§ Prompt
Some lines in the entries contain the word "Ascii". Copy all of them.

§ Dataset records
════════════════
(* ===== verification/Lists.v ===== *)
(** * Lists ([definitions/alisp_lists.cpp]) *)

From stdpp Require Import base gmap strings list.
From Stdlib Require Import Ascii ZArith Lia.
From S2P Require Import Prelude Hash Numeric Store Object Env Eval.

(** Text walked by iterators, as [for_range] does for lists. *)
Definition at_char (obj : loc) (len index : nat) : M Ascii.ascii :=
  s ← to_string obj;
  if Nat.eqb (String.length s) len then
    match String.get index s with Some c => mret c | None => ub "index out of range" end
  else ub "invalidated iterator".
Fixpoint for_chars (obj : loc) (len index n : nat) (body : Ascii.ascii -> M unit) : M unit :=
  match n with
  | O => mret tt
  | S n => c ← at_char obj len index; body c;; for_chars obj len (S index) n body
  end.

(** The elements a test keeps, in order, and how many it drops. *)
Fixpoint filterM (test : loc -> M bool) (l : list loc) : M (list loc) :=
  match l with
  | [] => mret []
  | x :: l => b ← test x; r ← filterM test l; mret (if (b : bool) then x :: r else r)
  end.
Definition not_test (test : loc -> M bool) (l : loc) : M bool := b ← test l; mret (negb b).

(** [std::find_if] on a copy: the position of the first element. *)
Fixpoint find_index (test : loc -> M bool) (l : list loc) (k : nat) : M (option nat) :=
  match l with
  | [] => mret None
  | x :: l => b ← test x; if (b : bool) then mret (Some k) else find_index test l (S k)
  end.

Section lists.
Context `{Evaluator}.

(** The argument list for one element: symbols and lists are quoted. *)
Definition element_args (el : loc) : M loc :=
  b ← or_test psym plist el;
  if (b : bool) then q ← quote el; make_list [q] else make_list [el].

Definition Fmapc (obj : loc) : M loc :=
  assert_size 2 obj;;
  x ← i obj 0; fun_obj ← eval x;
  y ← i obj 1; lst ← eval y;
  assert_function fun_obj 0;;
  l ← plist lst;
  if (l : bool) then
    for_children lst 0 (fun _ el => args ← element_args el; eval_callable fun_obj args Qnil;; mret tt) tt;;
    mret Qt
  else
    s ← pstring lst;
    if (s : bool) then
      t ← to_string lst;
      for_chars lst (String.length t) 0 (String.length t) (fun el =>
        c ← make_char (char_signed el); args ← make_list [c]; eval_callable fun_obj args Qnil;; mret tt);;
      mret Qt
    else mret Qnil.

Definition Fmapcar (obj : loc) : M loc :=
  assert_size 2 obj;;
  x ← i obj 0; fun_obj ← eval x;
  y ← i obj 1; lst ← eval y;
  assert_function fun_obj 0;;
  assert_list lst 0;;
  new_l ← for_children lst 0
    (fun acc el => args ← element_args el; v ← eval_callable fun_obj args Qnil; mret (acc ++ [v])) [];
  make_list new_l.

Definition Fcar (obj : loc) : M loc := assert_size 1 obj;; x ← i obj 0; lst ← eval x; i lst 0.
Definition Fcons (obj : loc) : M loc :=
  assert_size 1 obj;; x ← i obj 0; lst ← eval x; assert_list lst 0;; splice lst 1.
Definition Fcdr (obj : loc) : M loc := assert_size 1 obj;; lst ← eval_check obj 0 assert_list; splice lst 1.
Definition Fhead : loc -> M loc := Fcar.
Definition Ftail : loc -> M loc := Fcons.

Definition Flast (obj : loc) : M loc :=
  assert_size 1 obj;;
  lst ← eval_check obj 0 assert_list;
  n ← size lst;
  if Nat.eqb n 0 then children lst;; ub "index out of range" else i lst (n - 1).

(** On an empty list the end index is -1, the whole list. *)
Definition Finit (obj : loc) : M loc :=
  assert_size 1 obj;;
  lst ← eval_check obj 0 assert_list;
  n ← size lst;
  splice_to lst 0 (Z.of_nat n - 1).

(** ** In-place changes *)

Definition Fpush (obj : loc) : M loc :=
  assert_size 2 obj;;
  lst ← eval_check obj 0 assert_list;
  y ← i obj 1; element ← eval y;
  c ← children lst;
  set_children lst (c ++ [element]);;
  mret lst.

Definition Fshove (obj : loc) : M loc :=
  assert_size 2 obj;;
  lst ← eval_check obj 0 assert_list;
  y ← i obj 1; element ← eval y;
  c ← children lst;
  set_children lst (element :: c);;
  mret lst.

Definition Finsert (obj : loc) : M loc :=
  assert_size 3 obj;;
  lst ← eval_check obj 0 assert_list;
  index ← eval_check obj 1 assert_int;
  z ← i obj 2; el ← eval z;
  ch ← children lst;
  k ← to_int index;
  if (k <? 0) || (Z.of_nat (length ch) <? k) then ub "iterator out of range"
  else
    set_children lst (take (Z.to_nat k) ch ++ el :: drop (Z.to_nat k) ch);;
    mret lst.

Definition Fclear (obj : loc) : M loc :=
  assert_size 1 obj;;
  lst ← eval_check obj 0 assert_list;
  children lst;;
  set_children lst [];;
  mret lst.

(** [erase(remove_if(...))] with a single iterator: one element is erased.
    Without a match that is the end iterator; after several matches
    moved-from pointers stay behind. *)
Definition erase_one (test : loc -> M bool) (lst : loc) : M unit :=
  c ← children lst;
  kept ← filterM (not_test test) c;
  match (length c - length kept)%nat with
  | O => ub "erase of the end iterator"
  | 1%nat => set_children lst kept
  | _ => ub "moved-from elements left in the list"
  end.

Definition delete_with (test : loc -> loc -> M bool) (obj : loc) : M loc :=
  assert_size 2 obj;;
  lst ← eval_check obj 0 assert_list;
  y ← i obj 1; element ← eval y;
  erase_one (test element) lst;;
  mret lst.
Definition Fdelete : loc -> M loc := delete_with equal.
Definition Fdelq : loc -> M loc := delete_with eq_obj.

(** ** Copies and queries *)

Definition remove_with (test : loc -> loc -> M bool) (obj : loc) : M loc :=
  assert_size 2 obj;;
  lst ← eval_check obj 0 assert_list;
  y ← i obj 1; element ← eval y;
  c ← children lst;
  new_children ← filterM (not_test (test element)) c;
  make_list new_children.
Definition Fremove : loc -> M loc := remove_with equal.
Definition Fremq : loc -> M loc := remove_with eq_obj.

Definition Flength (obj : loc) : M loc :=
  assert_size 1 obj;;
  x ← i obj 0; l ← eval x;
  assert_list l 0;;
  n ← size l;
  make_int (Z.of_nat n).

(** [s[k]] on a string: the terminator at the end, undefined beyond it. *)
Definition char_at (s : string) (k : Z) : M Z :=
  if k =? Z.of_nat (String.length s) then mret 0
  else if (0 <=? k) && (k <? Z.of_nat (String.length s)) then
    match String.get (Z.to_nat k) s with Some c => mret (char_signed c) | None => ub "unreachable" end
  else ub "index out of range".

Definition Fnth (obj : loc) : M loc :=
  assert_size 2 obj;;
  x ← i obj 0; lst ← eval x;
  index ← eval_check obj 1 assert_int;
  b ← pstring lst;
  if (b : bool) then s ← to_string lst; k ← to_int index; c ← char_at s (u64 k); make_char c
  else
    assert_list lst 0;;
    k ← to_int index;
    c ← children lst;
    if Z.of_nat (length c) <=? u64 k then throw (std_exception "Index out of bound!")
    else i lst (Z.to_nat (u64 k)).

Definition Ffind (obj : loc) : M loc :=
  assert_size 2 obj;;
  lst ← eval_check obj 0 assert_list;
  y ← i obj 1; element ← eval y;
  ch ← children lst;
  it ← find_index (equal element) ch 0;
  match it with Some k => make_int (Z.of_nat k) | None => mret Qnil end.

Definition Fcontains (obj : loc) : M loc :=
  assert_size 2 obj;;
  lst ← eval_check obj 0 assert_list;
  y ← i obj 1; element ← eval y;
  c ← children lst;
  b ← any_of (fun el => equal el element) c;
  mret (AL_BOOL b).

Definition Flist (obj : loc) : M loc :=
  assert_min_size 0 obj;;
  new_list ← for_children obj 0 (fun acc el => v ← eval el; mret (acc ++ [v])) [];
  make_list new_list.

(** ** Ranges *)

Fixpoint range_loop (fuel : nat) (k last step : Z) (nums : list loc) : M (list loc) :=
  match fuel with
  | O => no_fuel
  | S fuel =>
      if k <? last then
        n ← make_int k;
        k' ← lift_cxx (int_add k step);
        range_loop fuel k' last step (nums ++ [n])
      else mret nums
  end.

Definition Frange (obj : loc) : M loc :=
  assert_min_size 2 obj;;
  start ← eval_check obj 0 assert_int;
  last ← eval_check obj 1 assert_int;
  n ← size obj;
  step ← (if Nat.ltb 2 n then x ← i obj 2; step_obj ← eval x; assert_int step_obj 0;; to_int step_obj
          else mret 1);
  if step =? 0 then mret Qnil
  else
    a ← to_int start; e ← to_int last;
    nums ← range_loop loop_fuel a e step [];
    make_list nums.
End lists.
════════════════
§ Finished exercise
From Stdlib Require Import Ascii ZArith Lia.
Definition at_char (obj : loc) (len index : nat) : M Ascii.ascii :=
Fixpoint for_chars (obj : loc) (len index n : nat) (body : Ascii.ascii -> M unit) : M unit :=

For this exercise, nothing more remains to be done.